NVIDIA was founded in 1993 at Denny’s roadside diner in East San Jose restaurant by three seasoned engineering experts – Jensen Huang (present CEO), Chris Malachowsky, and Curtis Priem. NVIDIA originally started off building hardware for video games and was responsible for the chips on the early PS3 and Xbox consoles. However, sometime in 2012, someone realized that NVIDIA’s chipsets had another use case – they could be used to run compute heavy AI training functions that conventional Intel CPUs at the time were not configured to process at scale. That revelation led to a change in management strategy at the business. NVIDIA shifted its focus and began to develop new chipsets optimized to run training models at scale. They didn’t stop there, they doubled down on building an ecosystem of both software and hardware products designed to help AI researchers globally properly train and deploy new models. This led to the launch of new hardware solutions like the much-touted H100s used to train OpenAI’s models.

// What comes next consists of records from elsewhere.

(** * nameh: the generation / revision workflow of App.tsx and geminiservice.ts

    The development embeds the React component [App] and the two service
    functions [generateDocument] and [reviseDocument].

    - JavaScript strings are sequences of UTF-16 code units.
    - An [async] function is a [Task]: a tree of state updates that is
      suspended at the one place where the code awaits the network.
    - A handler is built from the values of the render in which it was
      created (its closure); the updates it issues are applied to the
      state current at the time they run.  A suspended handler therefore
      keeps reading the values of an old render. *)

From Stdlib Require Import String Ascii DecimalString.
From Stdlib Require Import List NArith Bool Arith Lia.
Import ListNotations.

Set Implicit Arguments.

(* ------------------------------------------------------------------ *)
(** ** Engine level: strings, truthiness, arrays *)

Module JS.

(** A string value: its UTF-16 code units. *)
Definition jsstring := list N.

Definition bytes_of (s : string) : list N :=
  map N_of_ascii (list_ascii_of_string s).

(** Source text is UTF-8; the engine holds literals as UTF-16.  Bytes
    that do not form a well-formed sequence are kept as they are. *)
Fixpoint utf16_of_bytes (bs : list N) : jsstring :=
  match bs with
  | [] => []
  | b0 :: t0 =>
      if (b0 <? 128)%N then b0 :: utf16_of_bytes t0
      else if (b0 <? 224)%N then
        match t0 with
        | b1 :: t1 => ((b0 - 192) * 64 + (b1 - 128))%N :: utf16_of_bytes t1
        | [] => [b0]
        end
      else if (b0 <? 240)%N then
        match t0 with
        | b1 :: b2 :: t2 =>
            ((b0 - 224) * 4096 + (b1 - 128) * 64 + (b2 - 128))%N
              :: utf16_of_bytes t2
        | _ => b0 :: utf16_of_bytes t0
        end
      else
        match t0 with
        | b1 :: b2 :: b3 :: t3 =>
            let cp := ((b0 - 240) * 262144 + (b1 - 128) * 4096
                       + (b2 - 128) * 64 + (b3 - 128))%N in
            let v := (cp - 65536)%N in
            (55296 + v / 1024)%N :: (56320 + v mod 1024)%N
              :: utf16_of_bytes t3
        | _ => b0 :: utf16_of_bytes t0
        end
  end.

Today NVIDIA has essentially established itself as the global foundational infrastructure for AI model training and deployment, and how has this been reflected in its bottom line? Since OpenAI launched ChatGPT in November of 2022, NVIDIA’s stock has been up more than 400%. As of the time of writing this, NVIDIA is a member of the coveted trillion dollar club (companies with a market cap over US$1trn), holds an 80% market share of the global GPU market, and continues to innovate and deploy new solutions designed to keep it at the forefront of AI model development for years to come. NVIDIA is the perfect example of what an infrastructure business looks like and why playing at the infrastructure layer is very essential.

Infrastructure Businesses

The biggest misconception I have observed when people try to describe infrastructure businesses (within the technology industry) is assuming that companies providing APIs that extend unique capabilities to third parties are the definition of what an infrastructure business should look like. There are technology startups calling themselves infrastructure businesses primarily because they extend APIs that power some “market-defining use case”.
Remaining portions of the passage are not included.